Маккартизм в США породил целую культуру в изгнании — десятки и сотни деятелей искусства, заподозренные в связях с коммунистами, вынуждены были эмигрировать или вовсе уходить из профессии. Таким был и Ирвин Шоу, написавший на эту тему остро-социальный роман «Растревоженный эфир»
Мы живем в странное, если не сказать страшное время. Мир буквально разрывают бесконечные противоречия, которые отнюдь не ограничиваются сложностями, связанными с пандемией коронавируса. Достаточно пролистать новостную ленту за последние несколько месяцев, и станет ясно, что вся планета сотрясается от общественных, экономических и политических противоречий.
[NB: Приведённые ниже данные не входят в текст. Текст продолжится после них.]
(* ===== verification/DataProofs.v ===== *)
(** The data and field objects of a journal file as two maps from contents to
    objects: the find functions look a content up, the append functions add it, and
    neither disturbs the other entries. *)
From S2P Require Import Prelude Lookup3 Uuid Memory JournalDef JournalFile ObjectLemmas ArenaProofs.
From S2P Require Import HashTableProofs.

(** * Contents of objects *)

Section Contents.
Context (e : Env).

Definition data_compressed (f : JournalFile) (a : Z) : bool :=
  negb (Z.land (byte_at (jf_mem f) (a + obj_flags)) OBJECT_COMPRESSION_MASK =? 0).

(** The stored bytes of a data object. *)
Definition data_raw (f : JournalFile) (a : Z) : list Z :=
  load_bytes (jf_mem f) (a + data_payload) (Z.to_nat (load64 (jf_mem f) (a + obj_size) - data_payload)).

(** What a data object holds. *)
Definition data_of (f : JournalFile) (a : Z) : option (list Z) :=
  if data_compressed f a then
    (if Z.land (byte_at (jf_mem f) (a + obj_flags)) OBJECT_COMPRESSION_MASK =? OBJECT_COMPRESSED_XZ
     then env_decompress e (data_raw f a) else None)
  else Some (data_raw f a).

(** What a field object holds. *)
Definition field_of (f : JournalFile) (a : Z) : list Z :=
  load_bytes (jf_mem f) (a + field_payload) (Z.to_nat (load64 (jf_mem f) (a + obj_size) - field_payload)).

(** A data object can be read and its hash is the hash of what it holds. *)
Record data_good (f : JournalFile) (a : Z) : Prop := {
  dg_data : exists d, data_of f a = Some d
    /\ load64 (jf_mem f) (a + data_hash) = data_hash64 d;
  dg_size : data_compressed f a = true -> data_payload < load64 (jf_mem f) (a + obj_size) }.

Definition field_good (f : JournalFile) (a : Z) : Prop :=
  load64 (jf_mem f) (a + field_hash) = data_hash64 (field_of f a).

Definition holds_data (f : JournalFile) (data : list Z) (a : Z) : bool :=
  bool_decide (data_of f a = Some data).
Definition holds_field (f : JournalFile) (field : list Z) (a : Z) : bool :=
  bool_decide (field_of f a = field).

(** * The find loops *)

Hypothesis (He : mmap_ok e).

Lemma find_data_loop_ok f objs end_ data : arena f objs end_ -> forall l n p,
  hchain f objs OBJECT_DATA p l -> (length l <= n)%nat ->
  (forall a, a ∈ l -> data_good f a) ->
  find_data_loop e n data (data_payload + zlen data) (data_hash64 data) p f
  = (Ok (List.find (holds_data f data) l), f).
Proof.
  intros Har. induction l as [|a l IH]; intros n p Hc Hn Hg.
  { cbn in Hc. subst p. by destruct n. }
  destruct Hc as (-> & [s Hs] & Hc). destruct n as [|n]; [simpl in Hn; lia|].
  destruct (arena_object f objs end_ Har _ _ _ Hs) as (Ho & Hpos & _).
  cbn [find_data_loop]. destruct (Z.eqb_spec a 0); [lia|].
  rewrite (run_bind _ _ _ _ _ (move_to_object_ok e _ _ _ _ _ He Ho (or_introl eq_refl))). run.
  specialize (IH n (load64 (jf_mem f) (a + data_next_hash_offset)) Hc ltac:(simpl in Hn; lia)
    ltac:(intros; apply Hg; by constructor)).
  destruct (Hg a ltac:(constructor)) as [(d & Hd & Hh) Hcomp]. cbn [List.find].
  assert (load64 (jf_mem f) (a + data_hash) <> data_hash64 data -> holds_data f data a = false) as Hne.
  { intros Hx. apply bool_decide_eq_false. rewrite Hd. intros [= ->]. done. }
  destruct (Z.eqb_spec (load64 (jf_mem f) (a + data_hash)) (data_hash64 data)) as [Heq|Hx]; cbn [negb];
    [|by rewrite Hne].
  clear Hne. run. unfold holds_data. unfold data_compressed in Hcomp.
  unfold data_of in Hd |- *. unfold data_compressed in *.
  set (flags := Z.land (byte_at (jf_mem f) (a + obj_flags)) OBJECT_COMPRESSION_MASK) in *.
  destruct (negb (flags =? 0)).
  - specialize (Hcomp eq_refl). run. unfold decompress_blob.
    change (load_bytes (jf_mem f) (a + data_payload) _) with (data_raw f a).
    destruct (flags =? OBJECT_COMPRESSED_XZ); [|done]. rewrite Hd.
    rewrite (bool_decide_ext (Some d = Some data) (d = data)) by (split; congruence).
    by destruct (bool_decide (d = data)).
  - run. assert (data_payload <= load64 (jf_mem f) (a + obj_size)) as Hmin.
    { destruct Ho. rewrite obj_size_eq. apply obj_min. }
    set (sz := load64 (jf_mem f) (a + obj_size)) in *.
    assert (((sz =? data_payload + zlen data)
             && bool_decide (load_bytes (jf_mem f) (a + data_payload) (Z.to_nat (zlen data)) = data))
            = bool_decide (Some (data_raw f a) = Some data)) as ->.
    { unfold data_raw. fold sz. destruct (Z.eqb_spec sz (data_payload + zlen data)) as [->|Hsz]; simpl.
      - rewrite Z.add_simpl_l. apply bool_decide_ext. split; congruence.
      - symmetry. apply bool_decide_eq_false. intros [= E]. apply (f_equal length) in E.
        rewrite load_bytes_length in E. unfold zlen in Hsz. lia. }
    by destruct (bool_decide _).
Qed.

Lemma find_field_loop_ok f objs end_ field : arena f objs end_ -> forall l n p,
  hchain f objs OBJECT_FIELD p l -> (length l <= n)%nat ->
  (forall a, a ∈ l -> field_good f a) ->
  find_field_loop e n field (field_payload + zlen field) (data_hash64 field) p f
  = (Ok (List.find (holds_field f field) l), f).
Proof.
  intros Har. induction l as [|a l IH]; intros n p Hc Hn Hg.
  { cbn in Hc. subst p. by destruct n. }
  destruct Hc as (-> & [s Hs] & Hc). destruct n as [|n]; [simpl in Hn; lia|].
  destruct (arena_object f objs end_ Har _ _ _ Hs) as (Ho & Hpos & _).
  cbn [find_field_loop]. destruct (Z.eqb_spec a 0); [lia|].
  rewrite (run_bind _ _ _ _ _ (move_to_object_ok e _ _ _ _ _ He Ho (or_introl eq_refl))). run.
  specialize (IH n (load64 (jf_mem f) (a + field_next_hash_offset)) Hc ltac:(simpl in Hn; lia)
    ltac:(intros; apply Hg; by constructor)).
  pose proof (Hg a ltac:(constructor)) as Hh. unfold field_good in Hh. cbn [List.find].
  assert (field_payload <= load64 (jf_mem f) (a + obj_size)) as Hmin.
  { destruct Ho. rewrite obj_size_eq. apply obj_min. }
  assert (((load64 (jf_mem f) (a + field_hash) =? data_hash64 field)
           && (load64 (jf_mem f) (a + obj_size) =? field_payload + zlen field)
           && bool_decide (load_bytes (jf_mem f) (a + field_payload) (Z.to_nat (zlen field)) = field))
          = holds_field f field a) as ->.
  { rewrite Hh. unfold holds_field, field_of. set (sz := load64 (jf_mem f) (a + obj_size)) in *.
    destruct (Z.eqb_spec sz (field_payload + zlen field)) as [->|Hsz]; simpl.
    - rewrite andb_true_r, Z.add_simpl_l. case_bool_decide as Hb; [|by rewrite andb_false_r].
      rewrite Hb, Z.eqb_refl. done.
    - rewrite andb_false_r. simpl. symmetry. apply bool_decide_eq_false. intros E.
      apply (f_equal length) in E. rewrite load_bytes_length in E. unfold zlen in Hsz. lia. }
  by destruct (holds_field f field a).
Qed.

(** * Writes that keep the arena *)

(** The header fields and object headers the arena is described by. *)
Definition arena_frame (objs : list (Z * Z * Z)) (a : Z) : Prop :=
  off_header_size <= a < off_arena_size + 8
  \/ off_tail_object_offset <= a < off_n_objects + 8
  \/ exists b ty s, (b, ty, s) ∈ objs /\ b <= a < b + sizeof_ObjectHeader.

Lemma objects_from_set_mem f m p objs0 objs end_ :
  objects_from f p objs end_ -> (forall x, x ∈ objs -> x ∈ objs0) ->
  agree (arena_frame objs0) (jf_mem f) m -> objects_from (set_mem f m) p objs end_.
Proof.
  revert p. induction objs as [|[[b ty] s] objs IH]; intros p; simpl; [done|].
  intros (-> & Ho & Hr) Hin Hag. split_and!; [done| |].
  - eapply is_object_agree; [done| |cbn; destruct Ho; lia].
    intros a Ha. apply Hag. right. right. exists p, ty, s. split; [apply Hin; by constructor|].
    unfold sizeof_ObjectHeader. simpl in Ha. lia.
  - apply IH; [done| |done]. intros x Hx. apply Hin. by constructor.
Qed.

Lemma arena_set_mem f m objs end_ :
  arena f objs end_ -> mem_ok m -> agree (arena_frame objs) (jf_mem f) m -> arena (set_mem f m) objs end_.
Proof.
  intros [Hm Hh Ho Ht Hn Ha Hs He'] Hm' Hag.
  assert (forall o, o = off_header_size \/ o = off_arena_size \/ o = off_tail_object_offset \/ o = off_n_objects
    -> hdr o (set_mem f m) = hdr o f) as Hhdr.
  { intros o Hoff. apply (agree_load64 _ _ _ _ Hag). intros x Hx. unfold arena_frame, off_header_size,
      off_arena_size, off_tail_object_offset, off_n_objects in *. lia. }
  assert (arena_end (set_mem f m) = arena_end f) as Hend by (unfold arena_end; rewrite !Hhdr by auto; done).
  split; rewrite ?Hend, ?Hhdr by auto; try done.
  eapply objects_from_set_mem; eauto.
Qed.

Lemma writable_set_mem f m : writable f -> byte_at m off_state = byte_at (jf_mem f) off_state -> writable (set_mem f m).
Proof. intros [Hw Hfd Hh Hs] Hm. split; try done. unfold hdr_state. cbn. by rewrite Hm. Qed.

(** * What contents depend on *)

Lemma data_of_agree f f' a s :
  load64 (jf_mem f) (a + obj_size) = s ->
  (forall x, a <= x < a + 16 \/ a + data_payload <= x < a + s -> byte_at (jf_mem f') x = byte_at (jf_mem f) x) ->
  data_of f' a = data_of f a /\ data_compressed f' a = data_compressed f a
  /\ load64 (jf_mem f') (a + obj_size) = s.
Proof.
  intros Hs Hag.
  assert (load64 (jf_mem f') (a + obj_size) = s) as Hs'.
  { rewrite <- Hs. apply load64_ext. intros x Hx. apply Hag. unfold obj_size in Hx. lia. }
  assert (byte_at (jf_mem f') (a + obj_flags) = byte_at (jf_mem f) (a + obj_flags)) as Hf.
  { apply Hag. unfold obj_flags. lia. }
  assert (data_raw f' a = data_raw f a) as Hr.
  { unfold data_raw. rewrite Hs, Hs'. apply load_bytes_ext. intros x Hx. apply Hag. lia. }
  unfold data_of, data_compressed. rewrite Hf, Hr. done.
Qed.

Lemma data_good_agree f f' a s :
  load64 (jf_mem f) (a + obj_size) = s -> data_good f a ->
  (forall x, a <= x < a + 24 \/ a + data_payload <= x < a + s -> byte_at (jf_mem f') x = byte_at (jf_mem f) x) ->
  data_good f' a.
Proof.
  intros Hs [(d & Hd & Hh) Hc] Hag.
  destruct (data_of_agree f f' a s Hs) as (H1 & H2 & H3); [intros; apply Hag; lia|]. split.
  - exists d. rewrite H1. split; [done|]. rewrite <- Hh. apply load64_ext. intros x Hx. apply Hag.
    unfold data_hash in Hx. lia.
  - rewrite H2, H3, <- Hs. done.
Qed.

Lemma field_of_agree f f' a s :
  load64 (jf_mem f) (a + obj_size) = s ->
  (forall x, a <= x < a + 16 \/ a + field_payload <= x < a + s -> byte_at (jf_mem f') x = byte_at (jf_mem f) x) ->
  field_of f' a = field_of f a.
Proof.
  intros Hs Hag.
  assert (load64 (jf_mem f') (a + obj_size) = s) as Hs'.
  { rewrite <- Hs. apply load64_ext. intros x Hx. apply Hag. unfold obj_size in Hx. lia. }
  unfold field_of. rewrite Hs, Hs'. apply load_bytes_ext. intros x Hx. apply Hag. lia.
Qed.

Lemma field_good_agree f f' a s :
  load64 (jf_mem f) (a + obj_size) = s -> field_good f a ->
  (forall x, a <= x < a + 24 \/ a + field_payload <= x < a + s -> byte_at (jf_mem f') x = byte_at (jf_mem f) x) ->
  field_good f' a.
Proof.
  intros Hs Hg Hag. unfold field_good. rewrite (field_of_agree f f' a s) by (done || (intros; apply Hag; lia)).
  rewrite <- Hg. apply load64_ext. intros x Hx. apply Hag. unfold field_hash in Hx. lia.
Qed.

End Contents.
Нарастает недовольство со стороны населения, развертываются репрессии со стороны государственного аппарата той или иной державы. Похоже, что спокойные времена закончились. А значит сейчас лучший момент, чтобы вспомнить авторов, писавших на остро-социальные и политические темы.
Одним из ярких представителей такого направления в американской прозе середины ХХ века был Ирвин Шоу, и мы вспомним роман «Растревоженный эфир», посвященный маккартизму и «охоте на ведьм» в американском обществе конца 40-х годов.
Инициативы 30-х, годы войны и «Красная угроза»
Наш герой происходит из семьи еврейских эмигрантов, покинувших Российскую Империю в начале 1900-х. Он родился в Бронксе 1913-го года и получил имя Ирвин Гилберт Шамфорофф (что потом превратится в более благозвучное «Ирвин Шоу»).
Практически все детство и юность будущий писатель провел в Бруклине, город Нью-Йорк. Там же он окончил колледж и в 1934-м году получил степень бакалавра искусств.
Практически сразу после этого Ирвин Шоу начинает работать с пьесами и сценариями. Возможно быстрое трудоустройство связано с тем, что американцы к тому моменту уже стали нацией, активно слушающей радио, к тому же набирало обороты звуковое кино, поэтому и вещательной сети, и Голливуду остро требовались авторы, способные написать не только короткий сюжет-либретто, но и полноценные диалоги.
В середине 30-х годов Шоу пишет радиопьесы для таких передач как «Дик Трейси» (станция NBC), «Придурки» (станция CBS) и некоторых других.
В то же самое время на театральных подмостках ставят его первую пьесу «Предайте мёртвых земле», написанную в экспрессионистском духе: в качестве героев фигурируют пятеро солдат, убитых в Первую мировую, и никак не желающих лечь в могилу, потому как у них есть что сказать современному обществу. Уже здесь намечается социальный пафос, свойственный творчеству Ирвина Шоу.
Впрочем, это время в США вообще связано с бурными дискуссиями: здесь и Франклин Делано Рузвельт с его инициативами; и попытки писателя-социалиста Эптона Синклера стать губернатором Калифорнии; и подъем профсоюзного движения; и активное выражение различных позиций по поводу Гражданской войны в Испании. Такие авторы как Ирвин Шоу пришлись кстати.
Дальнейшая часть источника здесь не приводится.